A 40-year-old man who recently returned from Germany is in intensive care in Spain with a possible E.coli infection, a hospital in northern Spain said Tuesday.
The patient was admitted May 20 and then placed in intensive care after his condition deteriorated, said a statement by the Donostia hospital in San Sebastian.
"Until we have the necessary results we cannot confirm that this is a food infection by the E.coli bacteria," the hospital said.
Spanish media said the patient had travelled to Germany and Czech Republic shortly before being admitted to the gastro-enterology department of the hospital.
If confirmed it would be the first case in Spain since an outbreak of E.coli bacteria poisoning erupted in Europe two weeks ago, sickening hundreds and reportedly killing 14 in Germany.
Germany said it detected the potentially dangerous bacteria on organic cucumbers imported from two producers in southern Spain's Andalucia region.
But Madrid has rejected any blame.
The Spanish government said there had been no infections in Spain and it argued there was no evidence the infection came from the cucumbers' origin in Spain rather than in later handling elsewhere.
Enterohaemorrhagic E. coli can result in full-blown haemolytic uraemic syndrome (HUS), a disease that causes bloody diarrhoea and serious liver damage and which can result in death.
The Andalucian region says suspect cucumber batches from the two distributors in Almeria and Malaga have been withdrawn pending soil, water and produce tests, with results due Wednesday.

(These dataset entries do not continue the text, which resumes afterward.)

(** X21. With a tree in which every node has no child or two children, and
    whose root has two, every bit sequence is decoded: it is a sequence of
    codes of leaves followed by a rest that is the beginning of a code and
    not a whole one, and the text returned is the characters of those
    leaves in order. *)
Theorem decode_text_total root bits :
  full root → is_internal root = true →
  ∃ (ps : list (str * bitarray)) rest,
    Forall (λ cp, cp ∈ paths root) ps
    ∧ bits = concat (snd <$> ps) ++ rest
    ∧ _decode_text bits root = concat (fst <$> ps)
    ∧ ∃ c r, r ≠ [] ∧ (c, rest ++ r) ∈ paths root.
Proof.
  intros Hfull Hint.
  destruct (decode_loop_total root Hfull Hint bits [] root []) as (ps & rest & H1 & H2 & H3 & H4);
    [done..|].
  exists ps, rest. unfold _decode_text. rewrite H3. by repeat split.
Qed.

Lemma decode_text_total_witness :
  ∃ (ps : list (str * bitarray)) rest,
    Forall (λ cp, cp ∈ paths (new_node [] 0 (Some (new_node [97%Z] 0 None None))
                                             (Some (new_node [98%Z] 0 None None)))) ps
    ∧ [true; false; false] = concat (snd <$> ps) ++ rest
    ∧ _decode_text [true; false; false]
        (new_node [] 0 (Some (new_node [97%Z] 0 None None))
                       (Some (new_node [98%Z] 0 None None)))
      = concat (fst <$> ps)
    ∧ ∃ c r, r ≠ [] ∧ (c, rest ++ r)
        ∈ paths (new_node [] 0 (Some (new_node [97%Z] 0 None None))
                               (Some (new_node [98%Z] 0 None None))).
Proof. apply decode_text_total; [cbn; tauto | reflexivity]. Defined.

(** ** The order of the heap and of the tree built on it *)

Module heap_order.
Import heapq heapq_facts.

Lemma parent_lt i : (0 < i → (i - 1) / 2 < i)%nat.
Proof. intros. apply Nat.Div0.div_lt_upper_bound. lia. Qed.

Lemma child_range i pos :
  (0 < i)%nat → ((i - 1) / 2)%nat = pos → i = (2 * pos + 1)%nat ∨ i = (2 * pos + 2)%nat.
Proof.
  intros Hi <-.
  pose proof (Nat.div_mod_eq (i - 1) 2).
  pose proof (Nat.mod_upper_bound (i - 1) 2).
  lia.
Qed.

Lemma parent_of_child i pos :
  i = (2 * pos + 1)%nat ∨ i = (2 * pos + 2)%nat → ((i - 1) / 2)%nat = pos.
Proof.
  intros Hi.
  pose proof (Nat.div_mod_eq (i - 1) 2).
  pose proof (Nat.mod_upper_bound (i - 1) 2).
  lia.
Qed.

Lemma node_lt_true x y : node_lt x y = true → (freq x < freq y)%Z.
Proof. unfold node_lt. lia. Qed.

Lemma node_lt_false x y : node_lt x y = false → (freq y ≤ freq x)%Z.
Proof. unfold node_lt. lia. Qed.

(** Filling the hole with an item between its parent and its children
    gives a heap. *)
Lemma hole_fill heap pos newitem :
  (pos < length heap)%nat →
  hole_ordered heap pos → fits_above heap pos newitem →
  (∀ p, (0 < pos)%nat → heap !! ((pos - 1) / 2)%nat = Some p →
     (freq p ≤ freq newitem)%Z) →
  heap_ordered (<[pos:=newitem]> heap).
Proof.
  intros Hlen [H1 H2] Hb Hp i x p Hi Hx Hpx.
  destruct (decide (i = pos)) as [->|Hne].
  - rewrite list_lookup_insert_eq in Hx by done. simplify_eq.
    pose proof (parent_lt pos Hi).
    rewrite list_lookup_insert_ne in Hpx by lia. by apply Hp.
  - rewrite list_lookup_insert_ne in Hx by done.
    destruct (decide (((i - 1) / 2)%nat = pos)) as [E|Hne'].
    + rewrite E in Hpx. rewrite list_lookup_insert_eq in Hpx by done.
      simplify_eq. by apply (Hb i).
    + rewrite list_lookup_insert_ne in Hpx by done. by apply (H1 i).
Qed.

Lemma hole_ordered_insert heap pos x :
  hole_ordered heap pos → hole_ordered (<[pos:=x]> heap) pos.
Proof.
  intros [H1 H2]. split.
  - intros i y p Hi Hne Hne' Hy Hp.
    rewrite list_lookup_insert_ne in Hy by done.
    rewrite list_lookup_insert_ne in Hp by done. by apply (H1 i).
  - intros i y g Hpos Hi E Hy Hg.
    pose proof (parent_lt pos Hpos).
    destruct (child_range i pos Hi E).
    + rewrite list_lookup_insert_ne in Hy by lia.
      rewrite list_lookup_insert_ne in Hg by lia. by apply (H2 i).
    + rewrite list_lookup_insert_ne in Hy by lia.
      rewrite list_lookup_insert_ne in Hg by lia. by apply (H2 i).
Qed.

(** A step of [_siftdown]: the parent moves into the hole. *)
Lemma hole_up heap pos parent :
  (0 < pos)%nat → (pos < length heap)%nat →
  heap !! ((pos - 1) / 2)%nat = Some parent →
  hole_ordered heap pos →
  hole_ordered (<[pos:=parent]> heap) ((pos - 1) / 2).
Proof.
  intros Hpos Hlen Hpar [H1 H2].
  pose proof (parent_lt pos Hpos) as Hlt.
  split.
  - intros i x p Hi Hne Hne' Hx Hp.
    destruct (decide (i = pos)) as [->|Hip]; [done|].
    rewrite list_lookup_insert_ne in Hx by done.
    destruct (decide (((i - 1) / 2)%nat = pos)) as [E|Hnp].
    + rewrite E in Hp. rewrite list_lookup_insert_eq in Hp by done.
      simplify_eq. by apply (H2 i).
    + rewrite list_lookup_insert_ne in Hp by done. by apply (H1 i).
  - intros i x g Hpp Hi E Hx Hg.
    pose proof (parent_lt _ Hpp) as Hlt'.
    rewrite list_lookup_insert_ne in Hg by lia.
    assert (freq g ≤ freq parent)%Z as Hgp.
    { apply (H1 ((pos - 1) / 2)%nat); [done | lia | lia | done..]. }
    destruct (decide (i = pos)) as [->|Hip].
    + rewrite list_lookup_insert_eq in Hx by done. by simplify_eq.
    + rewrite list_lookup_insert_ne in Hx by done.
      assert (freq parent ≤ freq x)%Z; [|lia].
      apply (H1 i); [done | done | lia | done |]. by rewrite E.
Qed.

Lemma fits_above_up heap pos parent newitem :
  (0 < pos)%nat → (pos < length heap)%nat →
  heap !! ((pos - 1) / 2)%nat = Some parent →
  hole_ordered heap pos → (freq newitem < freq parent)%Z →
  fits_above (<[pos:=parent]> heap) ((pos - 1) / 2) newitem.
Proof.
  intros Hpos Hlen Hpar [H1 H2] Hlt i x Hi E Hx.
  pose proof (parent_lt pos Hpos).
  destruct (decide (i = pos)) as [->|Hip].
  - rewrite list_lookup_insert_eq in Hx by done. simplify_eq. lia.
  - rewrite list_lookup_insert_ne in Hx by done.
    assert (freq parent ≤ freq x)%Z; [|lia].
    apply (H1 i); [done | done | lia | done |]. by rewrite E.
Qed.

Lemma _siftdown_loop_ordered fuel : ∀ heap newitem pos heap' pos',
  _siftdown_loop node_lt fuel heap newitem 0 pos = Ok (heap', pos') →
  (pos < length heap)%nat →
  hole_ordered heap pos → fits_above heap pos newitem →
  (pos' < length heap')%nat ∧ heap_ordered (<[pos':=newitem]> heap').
Proof.
  induction fuel as [|fuel IH]; intros heap newitem pos heap' pos' Hrun Hlen Hord Hfit;
    cbn [_siftdown_loop] in Hrun; case_decide as Hpos.
  - done.
  - simplify_eq. split; [done|]. apply hole_fill; [done..|]. intros; lia.
  - unfold getitem in Hrun.
    destruct (heap !! ((pos - 1) / 2)%nat) as [parent|] eqn:Hpar; [|done].
    cbn [mbind outcome_bind] in Hrun.
    destruct (node_lt newitem parent) eqn:Hlt.
    + unfold setitem in Hrun. rewrite decide_True in Hrun by done.
      cbn [mbind outcome_bind] in Hrun.
      apply IH in Hrun; [done|..].
      * rewrite length_insert. pose proof (parent_lt pos Hpos). lia.
      * by apply hole_up.
      * apply fits_above_up; [done..|]. by apply node_lt_true.
    + simplify_eq. split; [done|]. apply hole_fill; [done..|].
      intros p _ Hp. simplify_eq. by apply node_lt_false.
  - simplify_eq. split; [done|]. apply hole_fill; [done..|]. intros; lia.
Qed.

Samples from suspect batches were sent to a laboratory in the northwest province of Galicia for testing.
Spain's government has promised to approach the European Union for compensation over the "enormous" damages caused to its fruit and vegetable export industry.
It called on Germany to wrap up investigations into the source of the outbreak quickly.
Spain's fruit and vegetable producer-exporter federation, FEPEX, said the the crisis could provoke losses of millions of euros, with a possible cascade effect on other Spanish agricultural products.
Spain exports nearly 200 million euros in produce a week, it said, and the questions raised over its cucumbers had created alarm among European buyers, leading to paralysed or cancelled orders.
Of Spain 9.4 million tonnes of fruits and vegetables exported in 2010, the biggest share, 24 percent, went to Germany, the federation said. "The economic consequences are already very serious," it said.